THE TASK - Among the lines below, restate word for word only those from the line with "atomicity of the" through the line with "ctx_done : gset ctx_handle;", with both end lines kept.

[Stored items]
(** * FLACidal: the concurrent download queue manager

    A shallow embedding of [backend/download_manager.go].

    The manager is a shared object used by many goroutines (the worker pool
    and the callers of its API).  Its methods are cut at the points where
    another goroutine can observe or change the shared state: one step per
    critical section of [dm.mu], per channel operation, per call of the
    progress callback, per read of a cancellation context and per call of
    the fetch collaborator.  A goroutine is a program point ([PC]) that
    carries the local variables alive at that point, and [tstep] is the
    code of one step.  Every step records what it did ([action]): the calls
    of the progress callback, API calls and returns, [go] statements and
    panics.

    The code is read at three levels:
    - [step] and [exec]: a configuration (the manager, the goroutines, the
      trace) and a schedule that says which goroutine steps next;
    - [trun]: one call as the goroutine that makes it sees it, every step
      starting from whatever manager the other goroutines have left
      ([exec_trun]: what a goroutine does in an execution is such a run);
    - [run]: one call with no other goroutine stepping in between, which
      gives the methods as functions ([QueueDownload], [processJob], ...;
      [run_steps_trun]: such a run is a [trun]);
    - [run_among]: one call as a function of the managers that the goroutine
      finds at its steps, which shows that a call comes to its end
      ([run_among_trun]: such a run is a [trun]).

    What does not come from the manager comes with the step: what the fetch
    collaborator returns, and the order in which the runtime iterates over a
    map. *)

From stdpp Require Import base gmap list strings.

(** ** Data *)

(** [DownloadResult] ([backend/source_qobuz.go]). *)
Record DownloadResult := mkResult {
  res_TrackID : Z;
  res_Title : string;
  res_Artist : string;
  res_Album : string;
  res_FilePath : string;
  res_FileSize : Z;
  res_Quality : string;
  res_CoverURL : string;
  Success : bool;
  res_Error : string;
}.

(** [context.Context] values are handles into the set of cancelled contexts
    kept with the shared state; [context.WithCancel] returns the same handle
    twice, as the context and as its cancel function. *)
Definition ctx_handle := nat.

(** [DownloadJob].  [ctx] and [cancelFunc] may be nil in Go. *)
Record DownloadJob := mkJob {
  TrackID : Z;
  OutputDir : string;
  Title : string;
  Artist : string;
  ctx : option ctx_handle;
  cancelFunc : option ctx_handle;
}.

(** One call [dm.onProgress(trackID, status, result)]; the fields are those
    of [DownloadEvent]. *)
Record DownloadEvent := mkEvent {
  ev_TrackID : Z;
  ev_Status : string;
  ev_Result : option DownloadResult;
}.

#[global] Instance DownloadResult_eq_dec : EqDecision DownloadResult.
Proof. solve_decision. Defined.
#[global] Instance DownloadJob_eq_dec : EqDecision DownloadJob.
Proof. solve_decision. Defined.
#[global] Instance DownloadEvent_eq_dec : EqDecision DownloadEvent.
Proof. solve_decision. Defined.

(** The two errors built with [fmt.Errorf]:
    "download manager not running" and
    "track %d is not currently downloading". *)
Inductive error :=
  | ErrNotRunning
  | ErrNotDownloading (trackID : Z).

#[global] Instance error_eq_dec : EqDecision error.
Proof. solve_decision. Defined.

(** Capacity of [dm.queue] and of [dm.results]: [make(chan ..., 1000)]. *)
Definition chan_cap : nat := 1000.
#[global] Arguments chan_cap : simpl never.

(** [DownloadManager].  [queue] with [queue_closed] is the buffered channel;
    [wg] the WaitGroup counter; [pauseCond] the goroutines parked in
    [pauseCond.Wait()]; [onProgress] tells whether the callback is non-nil.
    [ctx_done] and [ctx_next] are the contexts made by [context.WithCancel]:
    the cancelled ones and the next fresh handle.  The mutex [mu] is the
    atomicity of the steps of [tstep]; what [service] returns comes with the
    schedule. *)
Record DownloadManager := mkDM {
  workers : Z;
  queue : list DownloadJob;
  queue_closed : bool;
  results : list (option DownloadResult);
  activeJobs : gmap Z DownloadJob;
  failedJobs : gmap Z DownloadJob;
  wg : Z;
  running : bool;
  paused : bool;
  pauseCond : list nat;
  onProgress : bool;
  ctx_done : gset ctx_handle;
  ctx_next : ctx_handle;
}.

Definition set_queue (q : list DownloadJob) (dm : DownloadManager) :=
  mkDM (workers dm) q (queue_closed dm) (results dm) (activeJobs dm)
       (failedJobs dm) (wg dm) (running dm) (paused dm) (pauseCond dm)
       (onProgress dm) (ctx_done dm) (ctx_next dm).
Definition set_queue_closed (b : bool) (dm : DownloadManager) :=
  mkDM (workers dm) (queue dm) b (results dm) (activeJobs dm)
       (failedJobs dm) (wg dm) (running dm) (paused dm) (pauseCond dm)
       (onProgress dm) (ctx_done dm) (ctx_next dm).
Definition set_results (r : list (option DownloadResult)) (dm : DownloadManager) :=
  mkDM (workers dm) (queue dm) (queue_closed dm) r (activeJobs dm)
       (failedJobs dm) (wg dm) (running dm) (paused dm) (pauseCond dm)
       (onProgress dm) (ctx_done dm) (ctx_next dm).
Definition set_activeJobs (m : gmap Z DownloadJob) (dm : DownloadManager) :=
  mkDM (workers dm) (queue dm) (queue_closed dm) (results dm) m
       (failedJobs dm) (wg dm) (running dm) (paused dm) (pauseCond dm)
       (onProgress dm) (ctx_done dm) (ctx_next dm).
Definition set_failedJobs (m : gmap Z DownloadJob) (dm : DownloadManager) :=
  mkDM (workers dm) (queue dm) (queue_closed dm) (results dm) (activeJobs dm)
       m (wg dm) (running dm) (paused dm) (pauseCond dm)
       (onProgress dm) (ctx_done dm) (ctx_next dm).
Definition set_wg (n : Z) (dm : DownloadManager) :=
  mkDM (workers dm) (queue dm) (queue_closed dm) (results dm) (activeJobs dm)
       (failedJobs dm) n (running dm) (paused dm) (pauseCond dm)
       (onProgress dm) (ctx_done dm) (ctx_next dm).
Definition set_running (b : bool) (dm : DownloadManager) :=
  mkDM (workers dm) (queue dm) (queue_closed dm) (results dm) (activeJobs dm)
       (failedJobs dm) (wg dm) b (paused dm) (pauseCond dm)
       (onProgress dm) (ctx_done dm) (ctx_next dm).
Definition set_paused (b : bool) (dm : DownloadManager) :=
  mkDM (workers dm) (queue dm) (queue_closed dm) (results dm) (activeJobs dm)
       (failedJobs dm) (wg dm) (running dm) b (pauseCond dm)
       (onProgress dm) (ctx_done dm) (ctx_next dm).
Definition set_pauseCond (l : list nat) (dm : DownloadManager) :=
  mkDM (workers dm) (queue dm) (queue_closed dm) (results dm) (activeJobs dm)
       (failedJobs dm) (wg dm) (running dm) (paused dm) l
       (onProgress dm) (ctx_done dm) (ctx_next dm).
Definition set_onProgress (b : bool) (dm : DownloadManager) :=
  mkDM (workers dm) (queue dm) (queue_closed dm) (results dm) (activeJobs dm)
       (failedJobs dm) (wg dm) (running dm) (paused dm) (pauseCond dm)
       b (ctx_done dm) (ctx_next dm).
Definition set_ctx_done (s : gset ctx_handle) (dm : DownloadManager) :=
  mkDM (workers dm) (queue dm) (queue_closed dm) (results dm) (activeJobs dm)
       (failedJobs dm) (wg dm) (running dm) (paused dm) (pauseCond dm)
       (onProgress dm) s (ctx_next dm).
Definition set_ctx_next (n : ctx_handle) (dm : DownloadManager) :=
  mkDM (workers dm) (queue dm) (queue_closed dm) (results dm) (activeJobs dm)
       (failedJobs dm) (wg dm) (running dm) (paused dm) (pauseCond dm)
       (onProgress dm) (ctx_done dm) n.

(** ** Construction *)

(** [NewDownloadManager(service, workers)]: the worker count is clamped to
    3 when not positive and to 10 when larger. *)
Definition NewDownloadManager (w : Z) : DownloadManager :=
  let w := if (w <=? 0)%Z then 3%Z else w in
  let w := if (10 <? w)%Z then 10%Z else w in
  mkDM w [] false [] ∅ ∅ 0 false false [] false ∅ 0.

(** [SetProgressCallback(callback)] with a non-nil callback. *)
Definition SetProgressCallback (dm : DownloadManager) : DownloadManager :=
  set_onProgress true dm.

(** ** Contexts *)

(** [select { case <-job.ctx.Done(): ... default: }] under [job.ctx != nil]. *)
Definition ctx_is_done (job : DownloadJob) (dm : DownloadManager) : bool :=
  match ctx job with
  | Some c => bool_decide (c ∈ ctx_done dm)
  | None => false
  end.

(** [ctx, cancelFunc := context.WithCancel(context.Background())]. *)
Definition WithCancel (dm : DownloadManager) : ctx_handle * DownloadManager :=
  (ctx_next dm, set_ctx_next (S (ctx_next dm)) dm).

(** [job.cancelFunc()] under [job.cancelFunc != nil]. *)
Definition call_cancelFunc (job : DownloadJob) (dm : DownloadManager) : DownloadManager :=
  match cancelFunc job with
  | Some c => set_ctx_done ({[c]} ∪ ctx_done dm) dm
  | None => dm
  end.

REPLY TO THE EXERCISE -
    atomicity of the steps of [tstep]; what [service] returns comes with the
    schedule. *)
Record DownloadManager := mkDM {
  workers : Z;
  queue : list DownloadJob;
  queue_closed : bool;
  results : list (option DownloadResult);
  activeJobs : gmap Z DownloadJob;
  failedJobs : gmap Z DownloadJob;
  wg : Z;
  running : bool;
  paused : bool;
  pauseCond : list nat;
  onProgress : bool;
  ctx_done : gset ctx_handle;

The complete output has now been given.